Voordat partijen het eens worden over een koop- of huurovereenkomst voor vastgoed, kunnen zij een intentieverklaring, term sheet of andere vorm van voorlopige overeenkomst (samen een “LOI” genoemd) opstellen. Over het algemeen kan een LOI worden ondertekend of ten minste geparafeerd en geeft aan dat de partijen het eens zijn over bepaalde belangrijke voorwaarden van een overeenkomst, maar niet over alle bepalingen of details.
LOI’s dienen nuttige doeleinden. Een daarvan is misverstanden als gevolg van complexe onderhandelingen te voorkomen. Door bijvoorbeeld de voorwaarden vast te leggen waarover overeenstemming is bereikt, kan een LOI de gebieden voor toekomstige onderhandelingen verkleinen. Evenzo kan in een LOI worden bepaald dat aan bepaalde formaliteiten moet worden voldaan, zoals een definitief ondertekend geschrift, voordat een van beide partijen gehouden is de transactie uit te voeren. Een ander veelvoorkomend doel van een LOI is het veiligstellen van de exclusieve inspanningen van de partijen om de transactie af te ronden.
Zoals een federaal hof van beroep heeft uitgelegd: “Wanneer een deal noodzakelijkerwijs wordt voorafgegaan door kostbaar voorwerk, kan een intentieverklaring zowel de koper als de verkoper ten goede komen…. de koper verzekert zich van de onverdeelde aandacht van de verkoper zolang vooruitgang wordt geboekt bij het gladstrijken van de punten van de transactie. Geen van beide partijen heeft zich verbonden tot de ruil. Beiden zijn overeengekomen ernaar toe te werken.”
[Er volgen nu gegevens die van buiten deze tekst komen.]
(** * PolicyCraft AI: the wellbeing transform, the two scenario simulators,
      the diagnostic narrative and the page layout, embedded from the Python
      sources.

    Numbers.  The Python code works on IEEE doubles held in pandas Series.
    They are embedded as exact rationals ([Q]); the one non-number a Series
    holds, NaN (pandas' missing value), is [None].  Equality of numbers is
    [Qeq] ([==]).  Arithmetic on cells propagates NaN the way IEEE does.
    Rationals neither round nor overflow: the mean of equal values is that
    value, and a rounding to one decimal sees an exact tie as a tie, where a
    double can be off by its last bit.  The examples use values on which the
    two agree, and what is stated of a score in general does not depend on
    the digit that a tie rounds to. *)

From Stdlib Require Import String ZArith QArith Qround Qabs Qminmax Lqa Lia Bool List.
From Stdlib Require Import Sorting.Permutation Sorting.Sorted.
Import ListNotations.
Open Scope Q_scope.

(* ================================================================== *)
(** ** Cells and Series *)
(* ================================================================== *)

Module Num.

(** A Series cell: a number or NaN. *)
Definition float := option Q.

Definition lift2 (f : Q -> Q -> Q) (a b : float) : float :=
  match a, b with
  | Some x, Some y => Some (f x y)
  | _, _ => None
  end.

Definition fadd := lift2 Qplus.
Definition fsub := lift2 Qminus.
Definition fmul := lift2 Qmult.
Definition fdiv := lift2 Qdiv.

(** [a > b] on cells: any comparison with NaN is False. *)
Definition fgt (a b : float) : bool :=
  match a, b with
  | Some x, Some y => if Qlt_le_dec y x then true else false
  | _, _ => false
  end.

Definition isna (a : float) : bool :=
  match a with None => true | Some _ => false end.

(** The cell is a number within [lo, hi]. *)
Definition within (lo hi : Q) (a : float) : Prop :=
  match a with
  | Some x => lo <= x /\ x <= hi
  | None => False
  end.

(** The cell is the number [v]. *)
Definition is_num (v : Q) (a : float) : Prop :=
  match a with
  | Some x => x == v
  | None => False
  end.

(** numpy's [rint]: round to the nearest integer, ties to even. *)
Definition rint (x : Q) : Z :=
  let n := Qfloor x in
  match Qcompare (x - inject_Z n) (1 # 2) with
  | Lt => n
  | Gt => (n + 1)%Z
  | Eq => if Z.even n then n else (n + 1)%Z
  end.

(** [round(1)] of numpy/pandas: [rint(x * 10) / 10]. *)
Definition round1 (x : Q) : Q := inject_Z (rint (x * 10)) / 10.

Definition fround1 (a : float) : float := option_map round1 a.

(** The non-missing values of a Series, in order. *)
Fixpoint valid (s : list float) : list Q :=
  match s with
  | [] => []
  | Some x :: t => x :: valid t
  | None :: t => valid t
  end.

Definition Qsum (xs : list Q) : Q := fold_right Qplus 0 xs.

Definition Qlen (xs : list Q) : Q := inject_Z (Z.of_nat (length xs)).

(** [Series.mean()]: mean of the non-missing values, NaN when there is none. *)
Definition mean (s : list float) : float :=
  match valid s with
  | [] => None
  | xs => Some (Qsum xs / Qlen xs)
  end.

Definition Qmin_list (x : Q) (xs : list Q) : Q :=
  fold_left (fun m y => if Qlt_le_dec y m then y else m) xs x.

Definition Qmax_list (x : Q) (xs : list Q) : Q :=
  fold_left (fun m y => if Qlt_le_dec m y then y else m) xs x.

(** [Series.min()] and [Series.max()]: NaN is skipped, NaN when all is NaN. *)
Definition smin (s : list float) : float :=
  match valid s with
  | [] => None
  | x :: xs => Some (Qmin_list x xs)
  end.

Definition smax (s : list float) : float :=
  match valid s with
  | [] => None
  | x :: xs => Some (Qmax_list x xs)
  end.

Definition count_lt (xs : list Q) (x : Q) : nat :=
  length (filter (fun y => match Qcompare y x with Lt => true | _ => false end) xs).

Definition count_eq (xs : list Q) (x : Q) : nat :=
  length (filter (fun y => match Qcompare y x with Eq => true | _ => false end) xs).

(** pandas' default rank ([method='average']): the mean of the 1-based
    positions that the values equal to [x] occupy in sorted order. *)
Definition rank_avg (xs : list Q) (x : Q) : Q :=
  inject_Z (Z.of_nat (count_lt xs x))
  + (inject_Z (Z.of_nat (count_eq xs x)) + 1) / 2.

(** [Series.rank(pct=True)]: average rank over the number of non-missing
    values; a missing cell keeps NaN. *)
Definition rank_pct (s : list float) : list float :=
  let xs := valid s in
  map (fun c => match c with
                | Some x => Some (rank_avg xs x / Qlen xs)
                | None => None
                end) s.

(** [Series.fillna(v)]. *)
Definition fillna (v : float) (s : list float) : list float :=
  map (fun c => match c with None => v | Some _ => c end) s.

End Num.

(* ================================================================== *)
(** ** oecd_transform.py: steps 5 to 7 on the pivoted table *)
(* ================================================================== *)

Module Transform.
Import Num.

(** The ten short names of [key_measures]. *)
Inductive Dim : Set :=
  | life_satisfaction | health | income | education | jobs
  | work_life_balance | safety | environment | social_connections | housing.

Scheme Equality for Dim.

(** [key_measures]: measure name, (short name, should_invert, description). *)
Definition key_measures : list (string * (Dim * bool * string)) :=
  [ ("Life satisfaction", (life_satisfaction, false, "Overall life satisfaction score"));
    ("Life expectancy at birth", (health, false, "Years of life expectancy"));
    ("Households and NPISHs net adjusted disposable income per capita",
       (income, false, "Household income"));
    ("Adult literacy skills", (education, false, "Adult literacy proficiency"));
    ("Employment rate", (jobs, false, "Employment rate"));
    ("Long hours in paid work", (work_life_balance, true, "Working very long hours"));
    ("Homicides", (safety, true, "Homicide rate per 100k"));
    ("Access to green space", (environment, false, "Urban green space access"));
    ("Social support", (social_connections, false, "Having social support"));
    ("Housing affordability", (housing, true, "Housing cost burden")) ]%string.

(** [df_wide]: the identifying columns and the dimension columns, the latter
    listed in the order of [dimension_cols]; every column holds one cell per
    row. *)
Record DataFrame : Type := {
  country : list string;
  country_code : list string;
  columns : list (Dim * list float)
}.

Definition dimension_cols (df : DataFrame) : list Dim := map fst (columns df).

Definition nrows (df : DataFrame) : nat := List.length (country df).

(** Row [i] of [df_wide[dimension_cols]]. *)
Definition row_cells (df : DataFrame) (i : nat) : list float :=
  map (fun dc => nth i (snd dc) None) (columns df).

Definition rows (df : DataFrame) : list (list float) :=
  map (row_cells df) (seq 0 (nrows df)).

Definition count_na (s : list float) : nat := List.length (filter isna s).

(** [(df_wide[dimension_cols].isna().sum(axis=1) / len(dimension_cols)) * 100];
    with no dimension column the quotient is 0/0. *)
Definition missing_pct_by_country (df : DataFrame) : list float :=
  let n := List.length (dimension_cols df) in
  map (fun r =>
         if Nat.eqb n 0 then None
         else Some (inject_Z (Z.of_nat (count_na r)) / inject_Z (Z.of_nat n) * 100))
      (rows df).

(** Boolean-mask row selection, [s[mask]]. *)
Definition select {A : Type} (mask : list bool) (l : list A) : list A :=
  map fst (filter snd (combine l mask)).

Definition select_rows (mask : list bool) (df : DataFrame) : DataFrame :=
  {| country := select mask (country df);
     country_code := select mask (country_code df);
     columns := map (fun dc => (fst dc, select mask (snd dc))) (columns df) |}.

(** [a <= b] on cells, False on NaN. *)
Definition fle (a b : float) : bool :=
  match a, b with
  | Some x, Some y => if Qlt_le_dec y x then false else true
  | _, _ => false
  end.

(** Step 5, first half: remove the countries with more than 50% missing. *)
Definition drop_sparse (df : DataFrame) : DataFrame :=
  let pct := missing_pct_by_country df in
  let countries_to_remove := select (map (fun p => fgt p (Some 50)) pct) (country df) in
  match countries_to_remove with
  | [] => df
  | _ => select_rows (map (fun p => fle p (Some 50)) pct) df
  end.

(** Step 5, second half: a column with a missing cell is filled with its
    mean.  The script writes [df_wide[col].fillna(avg_val, inplace=True)],
    which fills the table as pandas before version 3 runs it. *)
Definition fill_column (s : list float) : list float :=
  if existsb isna s then fillna (mean s) s else s.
Het gebruik van een LOI in een onroerend goed transactie (hier een “onroerend goed LOI” genoemd) kan echter de vraag doen rijzen wat de partijen precies van plan waren met het opstellen en ondertekenen van het document. Hadden de partijen bijvoorbeeld de bedoeling dat de LOI hen zou binden aan de nakoming van de inhoudelijke voorwaarden, bijvoorbeeld het huren van ruimte voor de duur en tegen het huurtarief die in de LOI zijn vermeld? Zo niet, was het dan de bedoeling van de partijen dat de LOI hen zou verplichten verder te onderhandelen over een bindend huur- of koopcontract? Om uitsluitend met elkaar te onderhandelen? Voor hoe lang? Moesten zij te goeder trouw onderhandelen? Op een commercieel redelijke manier? Was het de bedoeling dat de LOI een van de standpunten die zij in de lopende onderhandelingen kunnen innemen, zou vastleggen of beperken?
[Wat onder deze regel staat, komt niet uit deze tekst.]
Lemma utf8_rune_app r l : utf8_rune r = true -> utf8_valid_bytes (r ++ l) = utf8_valid_bytes l.
Proof.
  assert (forall p q, forallb (fun b => implb (p b) (negb (q b))) all_256 = true -> forall b, p b = true -> q b = false) as Hdisjoint.
  { intros p q Hall b Hp. apply negb_true_iff. by apply (byte_impl p (fun b => negb (q b))). }
  assert (forall a, byte_in xc2 xdf a = true -> byte_in x00 x7f a = false) as H12 by (by apply Hdisjoint; vm_compute).
  assert (forall a, byte_in xe0 xef a = true -> byte_in x00 x7f a = false) as H13 by (by apply Hdisjoint; vm_compute).
  assert (forall a, byte_in xe0 xef a = true -> byte_in xc2 xdf a = false) as H23 by (by apply Hdisjoint; vm_compute).
  assert (forall a, byte_in xf0 xf4 a = true -> byte_in x00 x7f a = false) as H14 by (by apply Hdisjoint; vm_compute).
  assert (forall a, byte_in xf0 xf4 a = true -> byte_in xc2 xdf a = false) as H24 by (by apply Hdisjoint; vm_compute).
  assert (forall a, byte_in xf0 xf4 a = true -> byte_in xe0 xef a = false) as H34 by (by apply Hdisjoint; vm_compute).
  destruct r as [|a [|b [|c [|d [|]]]]]; cbn [utf8_rune app]; try done; cbn [utf8_valid_bytes].
  - by intros ->.
  - intros [Ha Hb]%andb_true_iff. by rewrite (H12 a Ha), Ha, Hb.
  - intros [[Ha Hb]%andb_true_iff Hc]%andb_true_iff. by rewrite (H13 a Ha), (H23 a Ha), Ha, Hb, Hc.
  - intros [[[Ha Hb]%andb_true_iff Hc]%andb_true_iff Hd]%andb_true_iff. by rewrite (H14 a Ha), (H24 a Ha), (H34 a Ha), Ha, Hb, Hc, Hd.
Qed.

Lemma utf8_rune_cons r : utf8_rune r = true -> exists a l, r = a :: l.
Proof. destruct r as [|a l]; [done|]. by exists a, l. Qed.

(** Induction on the characters. *)
Lemma utf8_ind (P : bytes -> Prop) :
  P [] -> (forall r l, utf8_rune r = true -> utf8_valid_bytes l = true -> P l -> P (r ++ l)) -> forall l, utf8_valid_bytes l = true -> P l.
Proof.
  intros H0 Hs l. induction l as [l IH] using (induction_ltof1 _ (@List.length byte)); unfold ltof in IH. destruct l as [|a l]; [done|].
  intros (r & rest & E & Hr & Hrest)%utf8_uncons. rewrite E. apply Hs; [done|done|]. apply IH; [|done]. rewrite E, length_app.
  destruct (utf8_rune_cons r Hr) as (? & ? & ->). cbn. lia.
Qed.

Lemma utf8_valid_app k l : utf8_valid_bytes k = true -> utf8_valid_bytes (k ++ l) = utf8_valid_bytes l.
Proof. revert k. apply utf8_ind; [done|]. intros r k Hr _ IH. by rewrite <- app_assoc, utf8_rune_app. Qed.

(** The bytes of a character of several bytes are not ASCII. *)
Lemma utf8_rune_sep r b : utf8_rune r = true -> is_ascii b = true -> b ∈ r -> r = [b].
Proof.
  assert (forall p, forallb (fun b => implb (p b) (negb (is_ascii b))) all_256 = true -> forall x, p x = true -> is_ascii x = true -> False) as Hnot.
  { intros p Hall x Hp Hx. pose proof (byte_impl p (fun b => negb (is_ascii b)) Hall x Hp) as Hn. cbn in Hn. by rewrite Hx in Hn. }
  assert (forall x, continuation x = true -> is_ascii x = true -> False) as Hc by (apply (Hnot continuation); by vm_compute).
  assert (forall a x, (if decide (a = xe0) then byte_in xa0 xbf x else if decide (a = xed) then byte_in x80 x9f x else continuation x) = true -> is_ascii x = true -> False) as H3.
  { intros a x. destruct (decide _); [|destruct (decide _)]; [apply (Hnot (byte_in xa0 xbf))|apply (Hnot (byte_in x80 x9f))|apply Hc]; by vm_compute. }
  assert (forall a x, (if decide (a = xf0) then byte_in x90 xbf x else if decide (a = xf4) then byte_in x80 x8f x else continuation x) = true -> is_ascii x = true -> False) as H4.
  { intros a x. destruct (decide _); [|destruct (decide _)]; [apply (Hnot (byte_in x90 xbf))|apply (Hnot (byte_in x80 x8f))|apply Hc]; by vm_compute. }
  assert (forall x, byte_in xc2 xdf x = true -> is_ascii x = true -> False) as L2 by (apply (Hnot (byte_in xc2 xdf)); by vm_compute).
  assert (forall x, byte_in xe0 xef x = true -> is_ascii x = true -> False) as L3 by (apply (Hnot (byte_in xe0 xef)); by vm_compute).
  assert (forall x, byte_in xf0 xf4 x = true -> is_ascii x = true -> False) as L4 by (apply (Hnot (byte_in xf0 xf4)); by vm_compute).
  intros Hr Hb Hin. destruct r as [|a [|x [|c [|d [|]]]]]; cbn [utf8_rune] in Hr; try done; rewrite ?andb_true_iff in Hr.
  - by apply list_elem_of_singleton in Hin as ->.
  - destruct Hr as [Ha Hx]. rewrite !elem_of_cons in Hin. destruct Hin as [->|[->|Hin%elem_of_nil]]; [by destruct (L2 a)|by destruct (Hc x)|done].
  - destruct Hr as [[Ha Hx] Hy]. rewrite !elem_of_cons in Hin. destruct Hin as [->|[->|[->|Hin%elem_of_nil]]]; [by destruct (L3 a)|by destruct (H3 a x)|by destruct (Hc c)|done].
  - destruct Hr as [[[Ha Hx] Hy] Hz]. rewrite !elem_of_cons in Hin.
    destruct Hin as [->|[->|[->|[->|Hin%elem_of_nil]]]]; [by destruct (L4 a)|by destruct (H4 a x)|by destruct (Hc c)|by destruct (Hc d)|done].
Qed.

(** Text on both sides of an ASCII byte. *)
Lemma utf8_valid_sep b r : is_ascii b = true -> forall p, utf8_valid_bytes (p ++ b :: r) = true -> utf8_valid_bytes p = true /\ utf8_valid_bytes r = true.
Proof.
  intros Hb p Hv. remember (p ++ b :: r) as l eqn:El. revert p El. revert l Hv. apply (utf8_ind (fun l => forall p, l = p ++ b :: r -> _)).
  - by intros [].
  - intros x l Hx Hl IH p E. apply app_eq_inv in E as [(k & Hp & Hk)|(k & Hp & Hk)].
    + destruct k as [|y k]; cbn in Hk.
      * subst l. cbn in Hl |- *. rewrite app_nil_r in Hp. subst p. cbn [utf8_valid_bytes] in Hl. unfold is_ascii in Hb. rewrite Hb in Hl. split; [|done].
        rewrite <- (app_nil_r x). by rewrite utf8_rune_app.
      * injection Hk as <- ->. assert (b ∈ x) as Hin by (rewrite Hp; apply elem_of_app; right; left). pose proof (utf8_rune_sep x b Hx Hb Hin) as ->.
        destruct p as [|? [|]]; cbn in Hp; try done. injection Hp as <-. done.
    + subst p. destruct (IH k Hk) as [H1 H2]. split; [|done]. by rewrite utf8_rune_app.
Qed.

Lemma utf8_split sep l : is_ascii sep = true -> utf8_valid_bytes l = true -> Forall (fun p => utf8_valid_bytes p = true) (split_bytes sep l).
Proof.
  intros Hsep. induction l as [l IH] using (induction_ltof1 _ (@List.length byte)); unfold ltof in IH. intros Hl.
  destruct (split_bytes sep l) as [|p ps] eqn:E; [by constructor|]. apply split_bytes_cons_inv in E as [_ E]. destruct ps as [|q ps].
  - subst l. by constructor.
  - destruct E as (r & -> & E). apply utf8_valid_sep in Hl as [Hp Hr]; [|done]. constructor; [done|]. rewrite <- E. apply IH; [|done].
    rewrite length_app. cbn. lia.
Qed.

(** ** The strings of [encoding/json]

    A byte that starts no character becomes U+FFFD, when a string is written and
    when it is read. *)

Definition first_rune (l : bytes) : option nat := List.find (fun n => utf8_rune (take n l)) [1; 2; 3; 4]%nat.

Fixpoint json_utf8_bytes (fuel : nat) (l : bytes) : bytes :=
  match fuel, l with
  | S fuel, b :: rest =>
      match first_rune l with
      | Some n => take n l ++ json_utf8_bytes fuel (drop n l)
      | None => [xef; xbf; xbd]%byte ++ json_utf8_bytes fuel rest
      end
  | _, _ => []
  end.

(** Every step takes a byte off. *)
Definition json_utf8 (s : string) : string := let l := string_to_bytes s in bytes_to_string (json_utf8_bytes (List.length l) l).

#[global] Arguments json_utf8 : simpl never.

Lemma first_rune_Some l n : first_rune l = Some n -> utf8_rune (take n l) = true /\ (0 < n)%nat.
Proof. unfold first_rune. intros [Hin Hr]%find_some. split; [done|]. destruct Hin as [<-|[<-|[<-|[<-|[]]]]]; lia. Qed.

Lemma json_utf8_bytes_valid fuel : forall l, utf8_valid_bytes (json_utf8_bytes fuel l) = true.
Proof.
  induction fuel as [|fuel IH]; intros [|b l]; [done..|]. cbn [json_utf8_bytes]. destruct (first_rune (b :: l)) as [n|] eqn:E.
  - apply first_rune_Some in E as [Hr _]. rewrite utf8_rune_app by done. apply IH.
  - rewrite utf8_rune_app by done. apply IH.
Qed.

Lemma json_utf8_bytes_text fuel : forall l, utf8_valid_bytes l = true -> (List.length l <= fuel)%nat -> json_utf8_bytes fuel l = l.
Proof.
  induction fuel as [|fuel IH]; intros [|b l] Hl Hf; cbn [List.length] in Hf; [done|lia|done|]. cbn [json_utf8_bytes].
  destruct (first_rune (b :: l)) as [n|] eqn:E.
  - apply first_rune_Some in E as [Hr Hn]. rewrite IH; [apply take_drop| |].
    + rewrite <- (take_drop n (b :: l)), utf8_rune_app in Hl by done. done.
    + rewrite length_drop. cbn. lia.
  - apply utf8_uncons in Hl as (r & rest & Er & Hr & _). rewrite Er in E. assert (take (List.length r) (r ++ rest) = r) as Ht by (by rewrite take_app_length).
    assert (In (List.length r) [1; 2; 3; 4]%nat) as Hin by (destruct r as [|? [|? [|? [|? [|]]]]]; cbn in Hr |- *; done || tauto).
    pose proof (find_none _ _ E _ Hin) as Hnone. cbn beta in Hnone. by rewrite Ht, Hr in Hnone.
Qed.

Lemma json_utf8_valid s : utf8_ValidString (json_utf8 s) = true.
Proof. unfold utf8_ValidString, json_utf8. rewrite string_to_of_bytes. apply json_utf8_bytes_valid. Qed.

Lemma json_utf8_text s : utf8_ValidString s = true -> json_utf8 s = s.
Proof. intros Hs. unfold json_utf8. rewrite json_utf8_bytes_text by done. apply string_of_to_bytes. Qed.

Example json_utf8_replaces :
  json_utf8 (bytes_to_string [x2f; xff; xc3; xa9; xe2; x82]) = bytes_to_string [x2f; xef; xbf; xbd; xc3; xa9; xef; xbf; xbd; xef; xbf; xbd].
Proof. by vm_compute. Qed.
Een goed opgestelde LOI voor onroerend goed moet de bedoelingen van de partijen met betrekking tot dergelijke vragen in duidelijke bewoordingen weergeven. Een LOI die onduidelijk is over wat, als er al iets is, het de partijen verplicht om te doen, kan onzekerheid, meningsverschillen en zelfs geschillen uitlokken.
afdwingbare voorwaarden
Een eerste vraag is of de partijen de bedoeling hebben dat de ³”materiële³” voorwaarden van de onroerend goed LOI-de verkoop van onroerend goed, lease of andere transactie-afdwingbaar zijn, zelfs als er geen volledige en definitieve ondertekende overeenkomst is gesloten. Volgens de wet van Illinois zijn de voorwaarden van een onroerend goed LOI bindend en afdwingbaar als aan elk van drie soorten vereisten is voldaan.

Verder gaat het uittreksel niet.